** Material provided **
Definition weekly_forecast (env : Env) (g : Globals) (arg : QueryArg)
    : Response AggregatedPeriod :=
  match loaded_model g with
  | None => Failure 503 no_model
  | Some _ =>
      match (weeks ← int_arg 4 arg;
             let weeks := (weeks `min` 12)%Z in
             daily_data ← generate_forecast env g (weeks * 7);
             Ok (weeks, aggregate 7 0.85 1.15 weeks daily_data)) with
      | Ok (weeks, weekly_data) =>
          Success "weekly" (loaded_model_name g) weeks weekly_data
      | Raise e => Failure 500 (str e)
      end
  end.

Definition monthly_forecast (env : Env) (g : Globals) (arg : QueryArg)
    : Response AggregatedPeriod :=
  match loaded_model g with
  | None => Failure 503 no_model
  | Some _ =>
      match (months ← int_arg 3 arg;
             let months := (months `min` 6)%Z in
             daily_data ← generate_forecast env g (months * 30);
             Ok (months, aggregate 30 0.82 1.18 months daily_data)) with
      | Ok (months, monthly_data) =>
          Success "monthly" (loaded_model_name g) months monthly_data
      | Raise e => Failure 500 (str e)
      end
  end.

End WithLibrary.

(** *** The model store and the routes that do not forecast *)

(** What the process finds in the models directory.  [comparison_json] is
    [None] when model_comparison.json does not exist, and otherwise the value
    under its key ['best_model'], if it has this key; every other field is the
    unpickled content of an artifact, [None] when the file does not exist. *)
Record ModelsDir : Type := mkModelsDir {
  comparison_json : option (option string);
  xgboost_model_pkl : option Model;
  arima_model_pkl : option Model;
  lstm_model_h5 : option (list Q -> Q);
  lstm_scaler_pkl : option MinMaxScaler;
}.

(** [load_best_model]: the value returned and the globals it leaves, or
    [None] when an exception escapes ([joblib.load] of a scaler file that
    does not exist; the globals are then as before, the dictionary being
    built before it is assigned).  The global [model_comparison], which
    nothing reads, is left out. *)
Definition load_best_model (dir : ModelsDir) (g : Globals) : option (bool * Globals) :=
  match comparison_json dir with
  | None => Some (false, g)
  | Some best =>
      let best_name := default "XGBoost" best in
      if decide (best_name = "XGBoost") then
        match xgboost_model_pkl dir with
        | Some data =>
            Some (true, {| loaded_model := Some data; loaded_model_name := Some "XGBoost" |})
        | None => Some (false, g)
        end
      else if decide (best_name = "SARIMA") then
        match arima_model_pkl dir with
        | Some data =>
            Some (true, {| loaded_model := Some data; loaded_model_name := Some "SARIMA" |})
        | None => Some (false, g)
        end
      else if decide (best_name = "LSTM") then
        match lstm_model_h5 dir with
        | Some network =>
            scaler ← lstm_scaler_pkl dir;
            Some (true, {| loaded_model := Some (LSTMData network scaler);
                           loaded_model_name := Some "LSTM" |})
        | None => Some (false, g)
        end
      else Some (false, g)
  end.
(** * AI Shorts Studio: the project store of both API variants

    The repository holds two implementations of one HTTP surface:
    - [Studio]  embeds [src/main.py] with [src/schemas.py]
      (UUID project ids, timed script segments, per-fandom GIF pools);
    - [Backend] embeds [src/backend/main.py] with [src/backend/schemas.py]
      (counter project ids, untimed segments, the 400 check on voice-over).

    Each route handler is a function from the four in-memory tables to an
    outcome and the tables afterwards, so that "fails before mutating" and
    "read only" are statements about the second component.

    A Python [str] is a [string] whose characters are read as the code
    points below 256.  The floats [ScriptSegment.start] and [.end] are always
    [float(t)] of a small integer [t]; they are carried as that integer. *)

From Stdlib Require Import ZArith Lia Permutation Ascii.
From stdpp Require Import gmap strings list fin_maps pretty.

Local Open Scope Z_scope.

(** ** Python string methods used by the handlers *)

Module PyStr.

(** [str.isspace] on one character (CPython's [_PyUnicode_IsWhitespace]
    below U+0100). *)
Definition isspace (c : ascii) : bool :=
  match c with
  | "009" | "010" | "011" | "012" | "013"
  | "028" | "029" | "030" | "031" | " " | "133" | "160" => true
  | _ => false
  end%char.

(** Line boundaries of [str.splitlines] ([_PyUnicode_IsLinebreak] below
    U+0100). *)
Definition islinebreak (c : ascii) : bool :=
  match c with
  | "010" | "011" | "012" | "013" | "028" | "029" | "030" | "133" => true
  | _ => false
  end%char.

Fixpoint lstrip (s : string) : string :=
  match s with
  | "" => ""
  | String c s' => if isspace c then lstrip s' else s
  end.

Definition rstrip (s : string) : string :=
  String.rev (lstrip (String.rev s)).

(** [s.strip()] *)
Definition strip (s : string) : string := rstrip (lstrip s).

(** Truth value of a string: non-empty. *)
Definition truthy (s : string) : bool :=
  match s with "" => false | _ => true end.

(** [s.splitlines()]: [line] is the text since the last boundary, newest
    character first; a CR LF pair is one boundary; no final empty line. *)
Fixpoint splitlines_go (line : string) (s : string) : list string :=
  match s with
  | "" => if truthy line then [String.rev line] else []
  | String c s' =>
      if islinebreak c then
        String.rev line ::
          match c, s' with
          | "013"%char, String "010"%char s'' => splitlines_go "" s''
          | _, _ => splitlines_go "" s'
          end
      else splitlines_go (String c line) s'
  end.

Definition splitlines (s : string) : list string := splitlines_go "" s.

(** [s.replace(a, b)] for one-character [a] and [b]. *)
Fixpoint replace (a b : ascii) (s : string) : string :=
  match s with
  | "" => ""
  | String c s' => String (if decide (c = a) then b else c) (replace a b s')
  end.

(** [s.split(sep)] for a one-character separator: always at least one
    piece. *)
Fixpoint split_go (sep : ascii) (cur : string) (s : string) : list string :=
  match s with
  | "" => [String.rev cur]
  | String c s' =>
      if decide (c = sep) then String.rev cur :: split_go sep "" s'
      else split_go sep (String c cur) s'
  end.

Definition split (sep : ascii) (s : string) : list string := split_go sep "" s.

(** [sep.join(parts)] *)
Fixpoint join (sep : string) (parts : list string) : string :=
  match parts with
  | [] => ""
  | [p] => p
  | p :: rest => p +:+ sep +:+ join sep rest
  end.

Definition LF : ascii := "010"%char.
Definition CR : ascii := "013"%char.
Definition NL : string := String LF "".

(** Every character is whitespace. *)
Fixpoint all_space (s : string) : bool :=
  match s with
  | "" => true
  | String c s' => isspace c && all_space s'
  end.

End PyStr.

(** ** Outcome of a route handler *)

Inductive outcome (A : Type) : Type :=
  | Returned (a : A)                              (* the handler returned *)
  | HTTPException (status : Z) (detail : string)  (* raise HTTPException *)
  | Uncaught (exn : string).                      (* any other exception: a 500 *)
Arguments Returned {A} a.
Arguments HTTPException {A} status detail.
Arguments Uncaught {A} exn.

(** A handler reads and writes the module-level tables [St]. *)
Definition handler (St A : Type) : Type := St -> outcome A * St.

Global Instance handler_ret {St} : MRet (handler St) :=
  fun A a st => (Returned a, st).

Global Instance handler_bind {St} : MBind (handler St) :=
  fun A B k m st =>
    match m st with
    | (Returned a, st') => k a st'
    | (HTTPException c d, st') => (HTTPException c d, st')
    | (Uncaught e, st') => (Uncaught e, st')
    end.

(** [raise HTTPException(status, detail)] *)
Definition raise {St A} (status : Z) (detail : string) : handler St A :=
  fun st => (HTTPException status detail, st).

(** An exception that is not an [HTTPException]. *)
Definition throw {St A} (exn : string) : handler St A :=
  fun st => (Uncaught exn, st).

(** Read the tables; change the tables. *)
Definition gets {St A} (f : St -> A) : handler St A :=
  fun st => (Returned (f st), st).

Definition modify {St} (f : St -> St) : handler St unit :=
  fun st => (Returned tt, f st).

(** [if cond: raise HTTPException(status, detail)] *)
Definition raise_if {St} (cond : bool) (status : Z) (detail : string) : handler St unit :=
  if cond then raise status detail else mret tt.

(** ** Dictionary operations *)

(** [d.setdefault(k, v)]: the table afterwards. *)
Definition setdefault {V} (k : string) (v : V) (d : gmap string V) : gmap string V :=
  match d !! k with
  | Some _ => d
  | None => <[k := v]> d
  end.

(** [d.get(k, v)] *)
Definition get_or {V} (k : string) (v : V) (d : gmap string V) : V :=
  default v (d !! k).

(** [k in d] *)
Definition contains {V} (k : string) (d : gmap string V) : bool :=
  bool_decide (is_Some (d !! k)).

(** ** [random.sample] on a small population

    CPython's pool branch (taken when the population has at most 21
    elements, as every pool here has): the [i]-th pick is [pool[j]] for
    [j = randbelow(n - i)], and the last unpicked element moves into the
    vacancy.  [draws] are the successive values of [randbelow], taken from
    the environment and reduced below [n - i]; a missing draw counts as 0. *)
Fixpoint sample_go {A} (draws : list nat) (pool : list A) (k : nat) : list A :=
  match k with
  | O => []
  | S k' =>
      let m := length pool in
      let j := (hd 0%nat draws mod m)%nat in
      match pool !! j, pool !! (m - 1)%nat with
      | Some x, Some y => x :: sample_go (tl draws) (take (m - 1) (<[j := y]> pool)) k'
      | _, _ => []
      end
  end.

Definition sample {A} (draws : list nat) (population : list A) (k : nat) : list A :=
  sample_go draws population k.

(** ** [src/schemas.py] and [src/main.py] *)

Module Studio.

(** *** Schemas *)

(** [Mode = Literal["auto", "step"]] *)
Inductive Mode := ModeAuto | ModeStep.

(** [Fandom = Literal["harry_potter", "game_of_thrones", "generic"]] *)
Inductive Fandom := HarryPotter | GameOfThrones | Generic.

(** [AssetKind = Literal["image", "voice", "music", "clip"]] *)
Inductive AssetKind := KindImage | KindVoice | KindMusic | KindClip.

** Work instructions **
Where a line in the entries holds the word "Uncaught", copy that line.

** Answer for this exercise **
  | Uncaught (exn : string).                      (* any other exception: a 500 *)
Arguments Uncaught {A} exn.
    | (Uncaught e, st') => (Uncaught e, st')
  fun st => (Uncaught exn, st).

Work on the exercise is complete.